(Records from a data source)
(* ===== verification/Bep3QueryTheorems.v ===== *)
(** * x/bep3: what the queries answer *)

From S2P Require Import Prelude Paging Sdk GoStd Bank Bep3Types Bep3Keeper Bep3Inv Bep3Query.

(** [HexBytes.String] writes hexadecimal. *)
Class QueryLaws `{env : QueryEnv} : Prop := {
  HexBytes_read b : Forall is_byte b -> hex_DecodeString (HexBytes_String b) = Ok b
}.

Section QueryTheorems.
  Context {cfg : SdkConfig} {gostr : GoStrings} {hash : TmHash} {B A : Type}
    {paging : PagingEnv} {pl : PagingLaws} {env : QueryEnv} {ql : QueryLaws}.
  Implicit Types s : State B A.

(** A page of the older query is a page of the matching swaps. *)
Lemma filterAtomicSwaps_page swaps q : 0 < qsPage q -> 0 < qsLimit q -> qsPage q * qsLimit q < 2 ^ 63 ->
  filterAtomicSwaps swaps q =
    Ok (page_of (qsLimit q) (qsPage q) (filter (fun sw => legacyAtomicSwapIsMatch sw q = true) swaps)).
Proof.
  intros Hp Hl Hb. unfold filterAtomicSwaps. set (f := filter _ swaps). rewrite client_Paginate_page by lia.
  destruct (Z.ltb_spec ((qsPage q - 1) * qsLimit q) (Z.of_nat (length f))) as [Hlt|Hge].
  - rewrite !(proj2 (Z.ltb_ge _ 0)) by nia. by apply slice_page.
  - simpl. unfold page_of, page_from. rewrite drop_ge by lia. by rewrite take_nil.
Qed.

(** The two requests ask for the same: the gRPC request names the address by its text. *)
Record same_request (q : QueryAtomicSwaps) (r : QueryAtomicSwapsRequest) : Prop := {
  sr_involve : rqInvolve r = match qsInvolve q with [] => "" | a => AccAddress_String a end;
  sr_text : qsInvolve q <> [] -> rqInvolve r <> "";
  sr_expiration : rqExpiration r = qsExpiration q;
  sr_status : rqStatus r = qsStatus q;
  sr_direction : rqDirection r = qsDirection q
}.

Definition address_ok (a : AccAddress) : Prop := Forall is_byte a /\ a <> [].

Lemma address_text `{!Bech32Laws} a b : address_ok a -> address_ok b -> AccAddress_String a = AccAddress_String b -> a = b.
Proof.
  intros [Ha Ha'] [Hb Hb'] E. pose proof (bech32_roundtrip a Ha Ha') as Hra. rewrite E, bech32_roundtrip in Hra by done.
  by injection Hra.
Qed.

Lemma matches_agree `{!Bech32Laws} q r sw : same_request q r ->
  address_ok (swSender sw) -> address_ok (swRecipient sw) -> (qsInvolve q <> [] -> Forall is_byte (qsInvolve q)) ->
  grpc_match r sw = legacyAtomicSwapIsMatch sw q.
Proof.
  intros [Ei Et Ee Es Ed] Hs Hr Hq. unfold grpc_match, legacyAtomicSwapIsMatch. rewrite Ee, Es, Ed.
  destruct (qsInvolve q) as [|x l] eqn:E; [by rewrite Ei|].
  assert (address_ok (x :: l)) as Ha by (split; [by apply Hq|done]).
  assert ((0 <? String.length (rqInvolve r))%nat = true) as ->.
  { specialize (Et ltac:(done)). destruct (rqInvolve r); [done|reflexivity]. }
  assert (forall a, address_ok a -> bool_decide (AccAddress_String a <> rqInvolve r) = bool_decide (a <> x :: l)) as Hb.
  { intros a Hok. apply bool_decide_ext. rewrite Ei. split; intros Hn E'; apply Hn; [by rewrite E'|by apply address_text]. }
  rewrite !Hb by done. reflexivity.
Qed.

(** The two servers list the same swaps: the page [n] of the older query is the page of
    the gRPC query that starts at the offset [(n - 1) * limit], both are that part of the
    matching swaps in the order of the store, and the pages together are all of them. *)
Theorem swap_queries_agree `{!Bech32Laws} s q r :
  (forall id sw, AtomicSwaps s !! id = Some sw -> address_ok (swSender sw) /\ address_ok (swRecipient sw)) ->
  (qsInvolve q <> [] -> Forall is_byte (qsInvolve q)) -> same_request q r ->
  0 < qsPage q -> 0 < qsLimit q -> qsPage q * qsLimit q < 2 ^ 63 ->
  rqPagination r = mkPageRequest [] ((qsPage q - 1) * qsLimit q) (qsLimit q) ->
  let matching := filter (fun sw => legacyAtomicSwapIsMatch sw q = true) (GetAllAtomicSwaps s) in
  filterAtomicSwaps (GetAllAtomicSwaps s) q = Ok (page_of (qsLimit q) (qsPage q) matching)
  /\ (exists info, grpc_AtomicSwaps s (Some r)
        = Ok (map mapAtomicSwapToResponse (page_of (qsLimit q) (qsPage q) matching), info))
  /\ forall k, (length matching <= k * Z.to_nat (qsLimit q))%nat ->
       concat (map (fun i => page_of (qsLimit q) (Z.of_nat i) matching) (seq 1 k)) = matching.
Proof.
  intros Haddr Hq Hr Hp Hl Hb Hpage matching. split; [by apply filterAtomicSwaps_page|]. split.
  - unfold grpc_AtomicSwaps, with_request. rewrite Hpage.
    destruct (FilteredPaginate_offset _ (GetAllAtomicSwaps s)
      (mkPageRequest [] ((qsPage q - 1) * qsLimit q) (qsLimit q)) (grpc_match r)) as [info ->]; [done|simpl; nia|done|].
    exists info. simpl. f_equal. f_equal. f_equal. unfold page_of, matching. f_equal. apply filter_ext_elem.
    intros sw Hsw. apply list_elem_of_fmap in Hsw as ([id sw'] & -> & Hin). apply elem_of_iterator in Hin.
    destruct (Haddr id sw' (proj1 Hin)). rewrite (matches_agree q r) by done. done.
  - intros k Hk. by apply pages_concat.
Qed.

(** The identifier that a listed swap is shown with finds it again: the query for one
    swap answers exactly what the list showed. *)
Theorem listed_swap_reads_back `{!TmHashLaws} s req swaps info shown :
  store_ok s -> grpc_AtomicSwaps s req = Ok (swaps, info) -> shown ∈ swaps ->
  grpc_AtomicSwap s (Some (rsId shown)) = Ok shown.
Proof.
  intros Hs Hl Hin. destruct req as [q|]; [|done]. simpl in Hl.
  destruct (FilteredPaginate _ _ _) as [[vs page]| |] eqn:E; [|done..]. injection Hl as <- <-.
  apply list_elem_of_fmap in Hin as (sw & -> & Hsw). apply FilteredPaginate_sound in E.
  destruct (proj1 (Forall_forall _ _) E sw Hsw) as [Hall _].
  apply list_elem_of_fmap in Hall as ([id sw'] & -> & Hid). apply elem_of_iterator in Hid as [Hid _].
  pose proof (sok_id _ _ (st_swaps s Hs id sw' Hid)) as Eid.
  unfold grpc_AtomicSwap, with_request, mapAtomicSwapToResponse. cbn [rsId].
  rewrite HexBytes_read by apply tmhash_bytes. unfold GetAtomicSwap. simpl. subst id. by rewrite Hid.
Qed.
End QueryTheorems.

(** ** The queries on the chain of [Bep3Witness] *)
From S2P Require Import SdkModel Bep3Theorems Bep3Witness.
Module SwapQueries.
Import Bep3Chain.
#[export] Existing Instances SdkModel.bech32_laws PagingModel.paging PagingModel.paging_laws.

#[export] Instance env : QueryEnv := {|
  HexBytes_String := hex_EncodeToString;
  UnmarshalSupplyParams _ := None; UnmarshalSwapParams b := Some b; UnmarshalSwapsParams _ := None;
  MarshalJSONIndent _ := Some []
|}.
#[export] Instance query_laws : QueryLaws.
Proof. split. apply hex_roundtrip. Qed.

Definition request : QueryAtomicSwapsRequest :=
  mkSwapsRequest (AccAddress_String user) 0 SWAP_STATUS_OPEN SWAP_DIRECTION_UNSPECIFIED (mkPageRequest [] 0 10).
Definition legacy_request : QueryAtomicSwaps :=
  NewQueryAtomicSwaps 1 10 user 0 SWAP_STATUS_OPEN SWAP_DIRECTION_UNSPECIFIED.

Lemma with_out_swaps : AtomicSwaps with_out = {[outgoing_id := out_swap]}.
Proof. vm_compute. reflexivity. Qed.

(** The user's open swap is on the first page of both servers. *)
Lemma swap_queries_agree_witness :
  filterAtomicSwaps (GetAllAtomicSwaps with_out) legacy_request
    = Ok (page_of 10 1 (filter (fun sw => legacyAtomicSwapIsMatch sw legacy_request = true) (GetAllAtomicSwaps with_out))).
Proof.
  refine (proj1 (swap_queries_agree with_out legacy_request request _ _ _ _ _ _ _)); try reflexivity.
  - intros id sw Hsw. rewrite with_out_swaps in Hsw. apply lookup_singleton_Some in Hsw as [_ <-].
    split; (split; [repeat constructor; lia|done]).
  - intros _. repeat constructor; lia.
  - split; try reflexivity. intros _. vm_compute. discriminate.
Defined.

Lemma listed_swap_reads_back_witness :
  grpc_AtomicSwap with_out (Some (hex_EncodeToString outgoing_id)) = Ok (mapAtomicSwapToResponse out_swap).
Proof.
  refine (listed_swap_reads_back with_out (Some request) [mapAtomicSwapToResponse out_swap] (mkPageResponse [] 1)
    (mapAtomicSwapToResponse out_swap) (inv_store _ with_out_inv) _ _); [vm_compute; reflexivity|left].
Defined.
End SwapQueries.
(* ===== verification/PeriodicVesting.v ===== *)
(** * migrate/utils/periodic_vesting.go: a vesting account with a new start time

    A periodic vesting account releases its coins period by period.  The reset moves the
    start of the schedule: periods that are over are dropped, the first remaining one is
    shortened, and delegations are booked as free where they exceed what still vests. *)

From S2P Require Import Prelude Sdk.

Record Period : Type := mkPeriod { pdLength : Z; pdAmount : Coins }.
Record PeriodicVestingAccount : Type := mkVestingAccount {
  vaOriginalVesting : Coins; vaDelegatedFree : Coins; vaDelegatedVesting : Coins;
  vaEndTime : Z; vaStartTime : Z; vaVestingPeriods : list Period
}.

(** [Coins.Sub] of one coin, which panics when an amount would be negative. *)
Class CoinsSub : Type := { Coins_Sub1 : Coins -> Coin -> outcome Coins }.

Section Reset.
  Context {cfg : SdkConfig} {cs : CoinsSub}.

(** One round of the loop over the periods: the end of the period, the coins and the periods
    that remain. *)
Definition reset_period (newStartTime : Z) (period : Period) '(currentPeriod, newOriginalVesting, newPeriods)
    : outcome (Z * Coins * list Period) :=
  let currentPeriod := i64 (currentPeriod + pdLength period) in
  if newStartTime <? currentPeriod then
    let period := if (length newPeriods =? 0)%nat
                  then mkPeriod (i64 (currentPeriod - newStartTime)) (pdAmount period) else period in
    let! newOriginalVesting := Coins_Add newOriginalVesting (pdAmount period) in
    Ok (currentPeriod, newOriginalVesting, newPeriods ++ [period])
  else Ok (currentPeriod, newOriginalVesting, newPeriods).

(** One round of the loop over the delegated coins. *)
Definition reset_delegation (newOriginalVesting : Coins) (coin : Coin) '(delegatedVesting, delegatedFree)
    : outcome (Coins * Coins) :=
  let! newCoin := NewCoin (Denom coin) (Z.min (Amount coin) (AmountOf newOriginalVesting (Denom coin))) in
  let! adjustment := Coin_Sub coin newCoin in
  if Amount adjustment =? 0 then Ok (delegatedVesting, delegatedFree) else
  let! delegatedVesting := Coins_Sub1 delegatedVesting adjustment in
  let! delegatedFree := Coins_Add delegatedFree [adjustment] in
  Ok (delegatedVesting, delegatedFree).

Definition ResetPeriodicVestingAccount (vacc : PeriodicVestingAccount) (startTime : Z) : outcome PeriodicVestingAccount :=
  let newStartTime := Unix startTime in
  let! '(_, newOriginalVesting, newPeriods) :=
    ofold (reset_period newStartTime) (vaVestingPeriods vacc) (vaStartTime vacc, [], []) in
  let! '(delegatedVesting, delegatedFree) :=
    ofold (reset_delegation newOriginalVesting) (vaDelegatedVesting vacc) (vaDelegatedVesting vacc, vaDelegatedFree vacc) in
  Ok (mkVestingAccount newOriginalVesting delegatedFree delegatedVesting
        (if vaEndTime vacc <=? newStartTime then newStartTime else vaEndTime vacc) newStartTime newPeriods).
End Reset.

(** ** What an account still has to release *)
(** The coins of the periods that end after [t]. *)
Fixpoint unvested (start : Z) (periods : list Period) (t : Z) (d : string) : Z :=
  match periods with
  | [] => 0
  | p :: periods =>
      (if t <? start + pdLength p then AmountOf (pdAmount p) d else 0) + unvested (start + pdLength p) periods t d
  end.
Definition total_length (periods : list Period) : Z := list_sum pdLength periods.

Lemma unvested_app start a b t d :
  unvested start (a ++ b) t d = unvested start a t d + unvested (start + total_length a) b t d.
Proof.
  revert start. induction a as [|p a IH]; intros start; cbn [app unvested].
  - change (total_length []) with 0. by rewrite Z.add_0_r.
  - change (total_length (p :: a)) with (pdLength p + total_length a). rewrite IH.
    replace (start + (pdLength p + total_length a)) with (start + pdLength p + total_length a) by lia. lia.
Qed.

Lemma total_length_app a b : total_length (a ++ b) = total_length a + total_length b.
Proof. unfold total_length. induction a as [|p a IH]; [done|]. unfold list_sum in *. cbn [app foldr]. lia. Qed.

Class CoinsSubLaws `{SdkConfig, CoinsSub} : Prop := {
  Coins_Sub1_total a c : Coins_IsValid a = true -> 0 < Amount c <= AmountOf a (Denom c) ->
    exists r, Coins_Sub1 a c = Ok r /\ Coins_IsValid r = true /\ forall d, AmountOf r d = AmountOf a d - AmountOf [c] d;
  Coins_single_valid c : ValidateDenom (Denom c) = true -> 0 < Amount c -> Coins_IsValid [c] = true
}.

(** What the schedule has to satisfy: no time overflows, and neither do the coins. *)
Record schedule_ok `{SdkConfig} (start : Z) (periods : list Period) : Prop := {
  so_lengths : Forall (fun p => 0 <= pdLength p /\ Coins_IsValid (pdAmount p) = true) periods;
  so_times : 0 <= start /\ start + total_length periods < 2 ^ 63;
  so_coins : forall d, list_sum (fun p => AmountOf (pdAmount p) d) periods < 2 ^ 256
}.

• [Required action]:
Could you restate word for word the lines above, from the one that contains "let! delegatedFree := Coins_Add" through the one that contains "exists r, Coins_Sub1", and no others?

• [Result for this task]:
  let! delegatedFree := Coins_Add delegatedFree [adjustment] in
  Ok (delegatedVesting, delegatedFree).

Definition ResetPeriodicVestingAccount (vacc : PeriodicVestingAccount) (startTime : Z) : outcome PeriodicVestingAccount :=
  let newStartTime := Unix startTime in
  let! '(_, newOriginalVesting, newPeriods) :=
    ofold (reset_period newStartTime) (vaVestingPeriods vacc) (vaStartTime vacc, [], []) in
  let! '(delegatedVesting, delegatedFree) :=
    ofold (reset_delegation newOriginalVesting) (vaDelegatedVesting vacc) (vaDelegatedVesting vacc, vaDelegatedFree vacc) in
  Ok (mkVestingAccount newOriginalVesting delegatedFree delegatedVesting
        (if vaEndTime vacc <=? newStartTime then newStartTime else vaEndTime vacc) newStartTime newPeriods).
End Reset.

(** ** What an account still has to release *)
(** The coins of the periods that end after [t]. *)
Fixpoint unvested (start : Z) (periods : list Period) (t : Z) (d : string) : Z :=
  match periods with
  | [] => 0
  | p :: periods =>
      (if t <? start + pdLength p then AmountOf (pdAmount p) d else 0) + unvested (start + pdLength p) periods t d
  end.
Definition total_length (periods : list Period) : Z := list_sum pdLength periods.

Lemma unvested_app start a b t d :
  unvested start (a ++ b) t d = unvested start a t d + unvested (start + total_length a) b t d.
Proof.
  revert start. induction a as [|p a IH]; intros start; cbn [app unvested].
  - change (total_length []) with 0. by rewrite Z.add_0_r.
  - change (total_length (p :: a)) with (pdLength p + total_length a). rewrite IH.
    replace (start + (pdLength p + total_length a)) with (start + pdLength p + total_length a) by lia. lia.
Qed.

Lemma total_length_app a b : total_length (a ++ b) = total_length a + total_length b.
Proof. unfold total_length. induction a as [|p a IH]; [done|]. unfold list_sum in *. cbn [app foldr]. lia. Qed.

Class CoinsSubLaws `{SdkConfig, CoinsSub} : Prop := {
  Coins_Sub1_total a c : Coins_IsValid a = true -> 0 < Amount c <= AmountOf a (Denom c) ->
    exists r, Coins_Sub1 a c = Ok r /\ Coins_IsValid r = true /\ forall d, AmountOf r d = AmountOf a d - AmountOf [c] d;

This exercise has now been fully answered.